Frequently Asked Questions - Art
Can I touch the art? No, a finger placed upon the surface of a painting or sculpture can easily result in physical damage. Cracks can occur and the binding of paint to canvas can be endangered. The cleanest hands have a coating of perspiration, which is acidic and potentially very damaging to the art.
Does natural light damage the artwork? Yes, all of the windows in the galleries and the glass protective covers have been treated to protect the works of art from the harmful effects of ultraviolet light.
Can I take photography of the galleries, gardens, and artwork? Visitors are welcome to take still photographs in the galleries for private noncommercial use only. Flash photography and tripods are prohibited. Works of art on loan (as indicated by the gallery label) may not be photographed or videotaped. The Museum occasionally photographs, films, or videotapes visitors for education and promotional purposes.

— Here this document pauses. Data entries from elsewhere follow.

(* ===== verification/RunnerTypes.v ===== *)
(** * Results of commands and endpoints

    [runner_types.py]: what running an external command or fetching an endpoint can
    give back, and which arguments a command accepts. *)

From S2P Require Import Prelude PyStr Models.

Open Scope Z_scope.

Inductive CommandName :=
| OMARCHY_UPDATE_AVAILABLE
| PACMAN_NATIVE
| CHECKUPDATES
| VERCMP
| PACMAN_FOREIGN
| YAY_UPDATES
| PARU_UPDATES
| FLATPAK_USER_APP_LIST
| FLATPAK_USER_RUNTIME_LIST
| FLATPAK_SYSTEM_APP_LIST
| FLATPAK_SYSTEM_RUNTIME_LIST
| FLATPAK_USER_UPDATES
| FLATPAK_SYSTEM_UPDATES
| MISE_OUTDATED
| ARCH_AUDIT
| NOTIFY.

#[global] Instance CommandName_eq_dec : EqDecision CommandName.
Proof. solve_decision. Defined.

#[global] Program Instance CommandName_enum : StrEnum CommandName := {|
  members := [OMARCHY_UPDATE_AVAILABLE; PACMAN_NATIVE; CHECKUPDATES; VERCMP; PACMAN_FOREIGN;
    YAY_UPDATES; PARU_UPDATES; FLATPAK_USER_APP_LIST; FLATPAK_USER_RUNTIME_LIST;
    FLATPAK_SYSTEM_APP_LIST; FLATPAK_SYSTEM_RUNTIME_LIST; FLATPAK_USER_UPDATES;
    FLATPAK_SYSTEM_UPDATES; MISE_OUTDATED; ARCH_AUDIT; NOTIFY];
  value a := lit match a with
    | OMARCHY_UPDATE_AVAILABLE => "omarchy-update-available"
    | PACMAN_NATIVE => "pacman-native"
    | CHECKUPDATES => "checkupdates"
    | VERCMP => "vercmp"
    | PACMAN_FOREIGN => "pacman-foreign"
    | YAY_UPDATES => "yay-updates"
    | PARU_UPDATES => "paru-updates"
    | FLATPAK_USER_APP_LIST => "flatpak-user-app-list"
    | FLATPAK_USER_RUNTIME_LIST => "flatpak-user-runtime-list"
    | FLATPAK_SYSTEM_APP_LIST => "flatpak-system-app-list"
    | FLATPAK_SYSTEM_RUNTIME_LIST => "flatpak-system-runtime-list"
    | FLATPAK_USER_UPDATES => "flatpak-user-updates"
    | FLATPAK_SYSTEM_UPDATES => "flatpak-system-updates"
    | MISE_OUTDATED => "mise-outdated"
    | ARCH_AUDIT => "arch-audit"
    | NOTIFY => "notify"
    end%string;
|}.
Next Obligation. solve_complete. Qed.
Next Obligation. solve_distinct. Qed.

Inductive EndpointName :=
| ENDPOINT_ARCH_SECURITY
| ENDPOINT_CISA_KEV.

Inductive CommandResult :=
| CommandSucceeded (stdout stderr : bytes)
| CommandExited (returncode : Z) (stdout stderr : bytes)
| CommandTimedOut (stdout stderr : bytes)
| CommandOutputExceeded (stream : str) (stdout stderr : bytes)
| CommandMissing (diagnostic : str)
| CommandRejected (diagnostic : str).

Inductive EndpointResult :=
| EndpointDownloaded (body : bytes) (etag last_modified : option str)
| EndpointNotModified
| EndpointRejected (diagnostic : str)
| EndpointTlsFailed (diagnostic : str)
| EndpointTimedOut (diagnostic : str)
| EndpointOversized (diagnostic : str)
| EndpointFailed (diagnostic : str).

Inductive ArgumentPolicy :=
| POLICY_NONE
| VERSION_PAIR
| NOTIFICATION_TEXT.

Definition arguments_allowed (policy : ArgumentPolicy) (arguments : list str) : bool :=
  match policy with
  | POLICY_NONE => match arguments with [] => true | _ => false end
  | VERSION_PAIR | NOTIFICATION_TEXT =>
      (len arguments =? 2)
      && forallb (fun a => negb (existsb (N.eqb 0) a) && (len a <=? 4096)) arguments
  end.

I would like to sell or donate some artwork, whom should I contact? If you have an object you think the Museum might be interested in, or you would like to donate artwork to the Museum, please email a letter with a description and photograph to the Curatorial Department via the contact page.
I have artwork that needs to be appraised or is in need of conservation, whom should I contact? The Museum does not offer appraisal or conservation services. Many fine art appraisers are listed in the telephone book. You may contact them to find the dates of their "Open Houses."

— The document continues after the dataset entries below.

(** A reservation keeps the state valid. It leases only entries that were absent or
    pending with no live lease, and only for candidates it was given; an entry that was
    delivered, suppressed or has failed is left as it was; a pending entry is left, leased
    by this batch, or suppressed because a candidate with its reference replaces it. *)
Theorem reserve_batch_effect s kind cs now token s' :
  valid_state s -> token <> [] ->
  Forall (fun e => e_lease_token e <> Some token) (st_ledger s) ->
  _reserve_batch s kind cs now token = Ok s' ->
  valid_state s' /\ st_watches s' = st_watches s /\ st_sources s' = st_sources s /\
  forall fp, fp <> _owner_fingerprint kind ->
    (_owned_by (_entry s' fp) token = true ->
       fp ∈ c_fingerprint <$> cs /\ _claimable (_entry s fp) now = Ok true
       /\ _entry s' fp = Some (lease fp token now (dt_add now _LEASE_DURATION)))
    /\ (forall e, _entry s fp = Some e -> e_status e <> PENDING -> _entry s' fp = Some e)
    /\ (forall e, _entry s fp = Some e -> e_status e = PENDING ->
          _entry s' fp = Some e \/ _owned_by (_entry s' fp) token = true
          \/ _entry s' fp = Some (with_status e SUPPRESSED)
             /\ exists c, c ∈ cs /\ startswith fp (c_reference c) = true)
    /\ (_entry s fp = None -> _owned_by (_entry s' fp) token = false -> _entry s' fp = None).
Proof.
  intros Hs Ht Hfresh H. split; [by eapply reserve_batch_valid|].
  assert (forall fp e, _entry s fp = Some e -> e_lease_token e <> Some token) as Hno.
  { intros fp e He. rewrite _entry_find in He. apply find_entry_Some in He as [He _].
    rewrite Forall_forall in Hfresh. auto. }
  apply reserve_batch_reserved in H as [|claimed expires ledger _ _ Hcl -> Hl].
  { split; [done|]. split; [done|]. intros fp _. split_and!; auto. destruct (_entry s fp) as [e|] eqn:E; [|done].
    intros Ho%bool_decide_eq_true. exfalso. by eapply Hno. }
  split; [done|]. split; [done|]. intros fp Hown. rewrite !_entry_find. cbn [st_ledger]. rewrite Hl.
  rewrite bool_decide_false by done. rewrite Forall_forall in Hcl. case_bool_decide as Hc.
  - apply list_elem_of_fmap in Hc as (c & -> & Hc). destruct (Hcl c Hc) as [Hin Hclaim].
    split_and!.
    + intros _. split; [apply list_elem_of_fmap; eauto | done].
    + intros e He Hst. rewrite _entry_find, He in Hclaim. by apply claimable_pending in Hclaim as [? _].
    + intros e _ _. right. left. by apply bool_decide_eq_true.
    + intros _ Hx. simpl in Hx. by rewrite bool_decide_true in Hx.
  - destruct (suppress_cases (st_ledger s) claimed fp) as [->|(e & He & Ha & -> & Hr)].
    + split_and!; auto. destruct (find_entry (st_ledger s) fp) as [e|] eqn:E; [|done].
      intros Ho%bool_decide_eq_true. exfalso. by eapply Hno.
    + rewrite He. split_and!.
      * intros Ho%bool_decide_eq_true. exfalso. by eapply Hno.
      * intros e' [= <-] Hst. unfold is_active in Ha. by destruct (e_status e).
      * intros e' [= <-] _. right. right. split; [done|].
        apply existsb_exists in Hr as (r & Hr & Hsw). apply list_elem_of_In, list_elem_of_fmap in Hr as (c & -> & Hcc).
        exists c. split; [apply (Hcl c Hcc) | done].
      * done.
Qed.

Lemma updates_status b r c :
  c ∈ b_candidates b -> exists d, d ∈ b_candidates b /\ c_fingerprint d = c_fingerprint c
    /\ updates b r !! c_fingerprint c = Some (_delivery_status r (c_change d)).
Proof.
  intros Hc. unfold updates. destruct (list_to_map _ !! _) as [st|] eqn:E.
  - apply elem_of_list_to_map_2 in E. rewrite elem_of_reverse, list_elem_of_fmap in E.
    destruct E as (d & [= E ->] & Hd). exists d. rewrite E. eauto.
  - exfalso. apply not_elem_of_list_to_map_2 in E. apply E. rewrite fmap_reverse, elem_of_reverse, <-list_fmap_compose.
    apply list_elem_of_fmap. eauto.
Qed.

Lemma updates_member b r fp st : updates b r !! fp = Some st -> fp ∈ c_fingerprint <$> b_candidates b.
Proof.
  intros E%elem_of_list_to_map_2. rewrite elem_of_reverse, list_elem_of_fmap in E.
  destruct E as (d & [= -> ->] & Hd). apply list_elem_of_fmap. eauto.
Qed.

(** A completion by a process that lost its lease changes nothing. Otherwise the
    owner entry is gone, each entry of the batch still held by it has the status of the
    delivery and no lease, and every other entry is as before. *)
Theorem complete_batch_effect s b result :
  let s' := (_complete_batch s b result).1 in
  let completed := (_complete_batch s b result).2 in
  valid_state s ->
  valid_state s'
  /\ (_owns_owner s (b_kind b) (b_lease_token b) = false -> s' = s /\ completed = ∅)
  /\ (_owns_owner s (b_kind b) (b_lease_token b) = true ->
      _entry s' (_owner_fingerprint (b_kind b)) = None
      /\ forall fp, fp <> _owner_fingerprint (b_kind b) ->
         match _entry s fp with
         | Some e =>
             if bool_decide (fp ∈ c_fingerprint <$> b_candidates b) && _owned_by (Some e) (b_lease_token b)
             then fp ∈ completed /\ exists c, c ∈ b_candidates b /\ c_fingerprint c = fp
                  /\ _entry s' fp = Some {| e_fingerprint := fp;
                                            e_status := _delivery_status result (c_change c);
                                            e_recorded_at := e_recorded_at e;
                                            e_lease_token := None; e_lease_expires_at := None |}
             else (fp ∉ completed) /\ _entry s' fp = Some e
         | None => _entry s' fp = None
         end).
Proof.
  intros s' completed Hs. split; [by apply complete_batch_valid|]. split.
  - intros Ho. unfold s', completed, _complete_batch. by rewrite Ho.
  - intros Ho. split; [unfold s'; rewrite find_entry_complete by done; by rewrite bool_decide_true|].
    intros fp Hfp. unfold s'. rewrite find_entry_complete by done.
    rewrite (bool_decide_false (fp = _)) by done.
    assert (forall x, x ∈ completed <-> exists e, e ∈ st_ledger s /\ e_fingerprint e = x /\ is_Some (completed_by b result e)) as Hx.
    { intros x. unfold completed, _complete_batch. rewrite Ho. cbn [negb snd]. rewrite elem_of_list_to_set, list_elem_of_fmap.
      setoid_rewrite elem_of_filter_bool. unfold is_Some, is_some. split.
      - intros (e & -> & He & Hc). exists e. destruct (completed_by b result e); eauto. done.
      - intros (e & He & <- & st & Hc). exists e. by rewrite Hc. }
    destruct (_entry s fp) as [e|] eqn:He; [|done]. rewrite _entry_find in He. apply find_entry_Some in He as [Hin <-].
    cbn [fmap option_fmap option_map]. unfold completed_entry. destruct (_owned_by (Some e) (b_lease_token b)) eqn:Eo.
    + rewrite andb_true_r. case_bool_decide as Hmem.
      * apply list_elem_of_fmap in Hmem as (c & Hc & Hcin).
        destruct (updates_status b result c Hcin) as (d & Hd & Hdc & Hu). rewrite <-Hc in Hu, Hdc.
        assert (completed_by b result e = Some (_delivery_status result (c_change d))) as Hcb.
        { unfold completed_by. by rewrite Eo. }
        split; [apply Hx; eauto|]. exists d. by rewrite Hcb.
      * assert (completed_by b result e = None) as Hcb.
        { unfold completed_by. rewrite Eo. destruct (_ !! _) eqn:E; [|done]. by apply updates_member in E. }
        rewrite Hcb. split; [|done]. intros (e' & Hin' & Hfp' & [st Hst])%Hx. apply Hmem.
        unfold completed_by in Hst. destruct (_owned_by (Some e') _); [|done]. rewrite Hfp' in Hst. by apply updates_member in Hst.
    + rewrite andb_false_r. assert (completed_by b result e = None) as Hcb by (unfold completed_by; by rewrite Eo).
      rewrite Hcb. split; [|done]. intros (e' & Hin' & Hfp' & Hst)%Hx.
      assert (e' = e) as ->; [|rewrite Hcb in Hst; by destruct Hst].
      pose proof (vt_fingerprints s Hs) as Hnd. apply list_elem_of_lookup in Hin as [i Hi], Hin' as [j Hj].
      assert (i = j); [|congruence]. eapply (NoDup_lookup (e_fingerprint <$> st_ledger s) i j (e_fingerprint e)); [done| |];
        rewrite list_lookup_fmap; rewrite ?Hi, ?Hj; simpl; congruence.
Qed.

(** ** Witnesses *)

Definition sample_candidate : NotificationCandidate := {|
  c_fingerprint := lit "watch-v1:arch:openssl:33"; c_reference := lit "watch-v1:arch:openssl:";
  c_kind := NK_WATCH; c_change := NEW; c_title := lit "Watched update available"; c_body := lit "openssl";
|}.

Lemma sample_candidate_proper : proper_candidate sample_candidate.
Proof. constructor; intros []; vm_compute; congruence. Qed.

(** A minute later the lease of the sample entry is over: the candidate that replaces it
    suppresses it and is leased. *)
Definition sample_minute : datetime := dt_add sample_now (minutes 1).

Definition sample_reserved : PersistentState := {|
  st_watches := sample_watches;
  st_ledger := [sample_delivered; with_status sample_leased SUPPRESSED;
                lease (c_fingerprint sample_candidate) (lit "t1") sample_minute (dt_add sample_minute _LEASE_DURATION);
                lease (_owner_fingerprint NK_WATCH) (lit "t1") sample_minute (dt_add sample_minute _LEASE_DURATION)];
  st_sources := st_sources sample_state;
|}.

Lemma sample_reserved_spec :
  _reserve_batch sample_state NK_WATCH [sample_candidate] sample_minute (lit "t1") = Ok sample_reserved.
Proof. vm_compute. reflexivity. Qed.

Lemma reserve_batch_effect_witness :
  _reserve_batch sample_state NK_WATCH [sample_candidate] sample_minute (lit "t1") = Ok sample_reserved
  /\ valid_state sample_reserved
  /\ _entry sample_reserved (e_fingerprint sample_delivered) = Some sample_delivered.
Proof.
  destruct (reserve_batch_effect sample_state NK_WATCH [sample_candidate] sample_minute (lit "t1") sample_reserved)
    as (Hv & _ & _ & Hf).
  - apply sample_state_valid.
  - discriminate.
  - repeat (constructor; [vm_compute; congruence|]). constructor.
  - apply sample_reserved_spec.
  - split; [apply sample_reserved_spec|]. split; [exact Hv|].
    apply (Hf (e_fingerprint sample_delivered)); vm_compute; congruence.
Defined.

Definition sample_batch : NotificationBatch :=
  {| b_kind := NK_WATCH; b_candidates := [sample_candidate]; b_lease_token := lit "t1" |}.

Lemma complete_batch_effect_witness :
  let r := _complete_batch sample_reserved sample_batch (CommandSucceeded [] []) in
  valid_state r.1 /\ _entry r.1 (_owner_fingerprint NK_WATCH) = None.
Proof.
  assert (valid_state sample_reserved) as Hv by (apply validate_state_spec; vm_compute; reflexivity).
  destruct (complete_batch_effect sample_reserved sample_batch (CommandSucceeded [] []) Hv) as (H1 & _ & H2).
  split; [exact H1|]. apply H2. vm_compute. reflexivity.
Defined.

(** The store prunes what it writes. *)
Definition sample_stored : PersistentState :=
  match prune_ledger sample_reserved sample_minute with Ok s => s | Err _ => empty_state end.

#[local] Instance sample_store : StateStore PersistentState := memory_store sample_minute.

(** A minute after the sample state, with nothing under way. *)
Definition quiet_start : World (Store:=PersistentState) :=
  {| w_store := sample_state; w_clock := dt_us sample_minute; w_deliveries := []; w_scans := []; w_lost := [] |}.

Lemma quiet_start_idle : idle quiet_start.
Proof. split; [apply sample_state_storable|]. done. Qed.

Definition sample_delivery (token : str) : Delivery :=
  {| d_batch := {| b_kind := NK_WATCH; b_candidates := [sample_candidate]; b_lease_token := token |};
     d_start := dt_us sample_minute; d_expires := dt_us sample_minute + _LEASE_DURATION |}.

Are the sculptures copies or originals? The stone, terracotta and marble sculptures are original. Most European bronze sculptures are cast in multiples from a wax or plaster original. Our labels indicate which number of the edition is on display. The Asian bronze sculptures are unique casts.

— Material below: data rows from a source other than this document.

(* ===== verification/PyRows.v ===== *)
(** * Rows of command output

    What [splitlines], [split] and [split(" -> ")] return on text made of rows of words:
    the round trips the adapters' parsers rest on. *)

From S2P Require Import Prelude PyStr Json Utf8.

Open Scope N_scope.

(** A field: not empty, without white space. *)
Definition word (s : str) : Prop := s <> [] /\ Forall (fun c => is_space c = false) s.

Lemma fields_go_word w cur s :
  Forall (fun c => is_space c = false) w -> fields_go (w ++ s) cur = fields_go s (reverse w ++ cur).
Proof.
  intros H. revert cur. induction H as [|c w Hc _ IH]; intros cur; [done|].
  simpl. rewrite Hc, IH. by rewrite reverse_cons, <-app_assoc.
Qed.

Lemma fields_word w : word w -> fields w = [w].
Proof.
  intros [Hne Hw]. unfold fields. rewrite <-(app_nil_r w) at 1. rewrite fields_go_word by done. simpl.
  rewrite app_nil_r. destruct (decide (reverse w = [])) as [E|]; [|by rewrite reverse_involutive].
  exfalso. apply Hne. by rewrite <-(reverse_involutive w), E.
Qed.

Lemma fields_two v w : word v -> word w -> fields (v ++ lit " " ++ w) = [v; w].
Proof.
  intros [Hne Hv] Hw. unfold fields. rewrite fields_go_word by done. simpl. rewrite app_nil_r.
  destruct (decide (reverse v = [])) as [E|]; [exfalso; apply Hne; by rewrite <-(reverse_involutive v), E|].
  rewrite reverse_involutive. simpl. f_equal. by apply fields_word.
Qed.

(** ** Lines *)

Definition no_break (s : str) : Prop := Forall (fun c => is_linebreak c = false) s.

Lemma linebreak_space c : is_linebreak c = true -> is_space c = true.
Proof.
  unfold is_linebreak, is_space. rewrite !orb_true_iff, !andb_true_iff, !N.leb_le, !N.eqb_eq. lia.
Qed.

Lemma word_no_break w : word w -> no_break w.
Proof.
  intros [_ Hw]. eapply Forall_impl; [exact Hw|]. intros c Hc. simpl.
  destruct (is_linebreak c) eqn:E; [|done]. apply linebreak_space in E. congruence.
Qed.

Definition lines_text (rows : list str) : str := rows ≫= fun r => r ++ [10].

Lemma lines_go_row r cur started s :
  no_break r -> (r <> [] \/ cur = []) ->
  lines_go (r ++ 10 :: s) cur started false = (reverse cur ++ r) :: lines_go s [] false false.
Proof.
  intros H. revert cur started. induction H as [|c r Hc Hr IH]; intros cur started Hne.
  - destruct Hne as [Hn | ->]; [done|]. simpl. done.
  - simpl. rewrite Hc. destruct (decide (r = [])) as [->|Hr'].
    + simpl. by rewrite reverse_cons.
    + rewrite IH by auto. by rewrite reverse_cons, <-app_assoc.
Qed.

Lemma splitlines_text rows : Forall no_break rows -> splitlines (lines_text rows) = rows.
Proof.
  unfold splitlines, lines_text. induction 1 as [|r rows Hr _ IH]; [done|].
  cbn [mbind list_bind]. rewrite <-app_assoc. cbn [app]. rewrite lines_go_row by auto. simpl. by rewrite IH.
Qed.

(** ** Arrows *)

Definition arrow : str := lit " -> ".

Lemma split_go_word w sep cur s :
  Forall (fun c => is_space c = false) w -> sep = arrow ->
  split_go sep (w ++ s) cur 0 = split_go sep s (reverse w ++ cur) 0.
Proof.
  intros H ->. revert cur. induction H as [|c w Hc _ IH]; intros cur; [done|].
  cbn [app split_go]. assert (startswith (c :: w ++ s) arrow = false) as ->.
  { change arrow with [32; 45; 62; 32]. cbn [startswith].
    destruct (N.eqb_spec 32 c) as [<-|]; [vm_compute in Hc; discriminate | done]. }
  rewrite IH. by rewrite reverse_cons, <-app_assoc.
Qed.

Lemma startswith_arrow_word w s : word w -> w <> lit "->" -> startswith (32 :: w ++ 32 :: s) arrow = false.
Proof.
  intros [Hne Hw] Hna. change arrow with [32; 45; 62; 32]. destruct w as [|a [|b [|c w]]]; [done| | |].
  - cbn [app startswith]. rewrite N.eqb_refl. by destruct (N.eqb_spec 45 a).
  - cbn [app startswith]. rewrite N.eqb_refl. destruct (N.eqb_spec 45 a) as [<-|]; [|done].
    destruct (N.eqb_spec 62 b) as [<-|]; [by destruct Hna | done].
  - apply Forall_cons in Hw as [_ Hw]. apply Forall_cons in Hw as [_ Hw]. apply Forall_cons in Hw as [Hc _].
    cbn [app startswith]. destruct (N.eqb_spec 32 c) as [<-|]; [vm_compute in Hc; discriminate|].
    by rewrite !andb_false_r.
Qed.

Lemma split_row n i c :
  word n -> word i -> word c -> i <> lit "->" ->
  split (n ++ lit " " ++ i ++ arrow ++ c) arrow = [n ++ lit " " ++ i; c].
Proof.
  intros [_ Hn] Hi Hc Hna. unfold split. rewrite split_go_word by done.
  change (lit " " ++ i ++ arrow ++ c) with (32 :: i ++ 32 :: (lit "-> " ++ c)).
  cbn [split_go]. rewrite startswith_arrow_word by done.
  rewrite split_go_word by (destruct Hi; done || done).
  change (32 :: lit "-> " ++ c) with (arrow ++ c). unfold arrow at 2.
  change (lit " -> " ++ c) with (32 :: 45 :: 62 :: 32 :: c). cbn [split_go].
  change (startswith (32 :: 45 :: 62 :: 32 :: c) arrow) with true. cbv iota.
  change (length arrow - 1)%nat with 3%nat. cbn [split_go].
  rewrite <-(app_nil_r c) at 1. rewrite split_go_word by (destruct Hc; done || done). cbn [split_go].
  by rewrite !app_nil_r, reverse_app, reverse_cons, !reverse_involutive, <-app_assoc.
Qed.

The Degas bronzes are made by the "indirect lost-wax casting" method. In this process, flexible gelatin molds are made from the fragile wax originals. These gelatin molds are then used to make perfect wax replicas. These replicas are covered with a plaster like material, which is baked to form a hard mold. As the mold bakes, the wax melts and drains through vent holes in the mold. The melted "lost" wax is replaced by molten bronze. The bronze cools and forms a cast, which is then removed from the mold.
Our master bronzes are the foundry models, marked "modèle." They were used by the foundry to produce multiple editions of each subject. The foundry assigned a number to each subject and a letter to each cast.